Restate word for word the lines of the records below, starting at the line that contains "preserves P (application_load_balancer_new" and ending at the line that contains "#[local] Hint Resolve listener_register_connectable_inv", with both of those lines included and nothing else.

**Record extracts**
┄┄┄┄┄┄

(** ** Invariance *)

Section Inv.
Context `{StInv P}.

Lemma default_protocol_for_port_inv port : preserves P (default_protocol_for_port port).
Proof. unfold default_protocol_for_port. preserve. Qed.
#[local] Hint Resolve default_protocol_for_port_inv : cdk.

Lemma determine_protocol_and_port_inv pr po : preserves P (determine_protocol_and_port pr po).
Proof. unfold determine_protocol_and_port. preserve. Qed.
#[local] Hint Resolve determine_protocol_and_port_inv : cdk.

Lemma application_load_balancer_new_inv scope id props :
  preserves P (application_load_balancer_new scope id props).
Proof. unfold application_load_balancer_new. preserve. Qed.

Lemma add_listener_inv lb id props : preserves P (add_listener lb id props).
Proof. unfold add_listener. preserve. Qed.

Lemma listener_register_connectable_inv lis gs port :
  preserves P (listener_register_connectable lis gs port).
Proof. unfold listener_register_connectable. preserve. Qed.
#[local] Hint Resolve listener_register_connectable_inv : cdk.

Lemma register_connectable_inv tg gs port : preserves P (register_connectable tg gs port).
Proof. unfold register_connectable. preserve. Qed.

Lemma register_listener_inv tg lis : preserves P (register_listener tg lis).
Proof. unfold register_listener. preserve. Qed.

Lemma add_load_balancer_target_inv tg tt : preserves P (add_load_balancer_target tg tt).
Proof. unfold add_load_balancer_target. preserve. Qed.
#[local] Hint Resolve register_listener_inv add_load_balancer_target_inv : cdk.

Context `{AppTarget}.
#[local] Hint Resolve attach_inv : cdk.

Lemma add_target_inv tg xs : preserves P (add_target tg xs).
Proof. unfold add_target. preserve. Qed.
#[local] Hint Resolve add_target_inv : cdk.

Lemma application_target_group_new_inv scope id vpc props :
  preserves P (application_target_group_new scope id vpc props).
Proof. unfold application_target_group_new. preserve. Qed.

Lemma add_target_groups_inv lis tgs : preserves P (add_target_groups lis tgs).
Proof. unfold add_target_groups. preserve. Qed.
#[local] Hint Resolve application_target_group_new_inv add_target_groups_inv : cdk.

Lemma add_targets_inv lis id props : preserves P (add_targets lis id props).
Proof. unfold add_targets. preserve. Qed.
End Inv.

#[export] Hint Resolve application_load_balancer_new_inv add_listener_inv
  register_connectable_inv add_targets_inv : cdk.

(** ** Adding an open listener *)

Lemma determine_protocol_http port t :
  (port = 80 ∨ port = 8000 ∨ port = 8008 ∨ port = 8080)%Z →
  determine_protocol_and_port None (Some port) t = Ok (Some (HTTP, port), t).
Proof.
  intros Hp. unfold determine_protocol_and_port, default_protocol_for_port.
  by rewrite decide_True.
Qed.

(** An inline rule from a block, added to a group of the tree, is in the
    group after the call, and no other node changes. *)
Lemma add_ingress_rule_block_mem sg g block port d t :
  t !! sg = Some (NSecurityGroup g) →
  ∃ t' g', add_ingress_rule sg (PeerIpv4 block) port d t = Ok ((), t') ∧
    t' !! sg = Some (NSecurityGroup g') ∧
    {| ir_cidrIp := block; ir_port := port;
       ir_description := default (rule_id "from" (PeerIpv4 block) port) d |} ∈ sg_ingress g' ∧
    ∀ q, q ≠ sg → t' !! q = t !! q.
Proof.
  intros Hg. rewrite (add_ingress_rule_block sg g) by done. simpl. case_decide as Hin.
  - by exists t, g.
  - eexists _, _. split; [done|]. rewrite lookup_insert_eq. split; [done|]. split.
    + simpl. apply elem_of_app. right. constructor.
    + intros q Hq. by rewrite lookup_insert_ne.
Qed.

┄┄┄┄┄┄

**Solution for this task**
  preserves P (application_load_balancer_new scope id props).
Proof. unfold application_load_balancer_new. preserve. Qed.

Lemma add_listener_inv lb id props : preserves P (add_listener lb id props).
Proof. unfold add_listener. preserve. Qed.

Lemma listener_register_connectable_inv lis gs port :
  preserves P (listener_register_connectable lis gs port).
Proof. unfold listener_register_connectable. preserve. Qed.
#[local] Hint Resolve listener_register_connectable_inv : cdk.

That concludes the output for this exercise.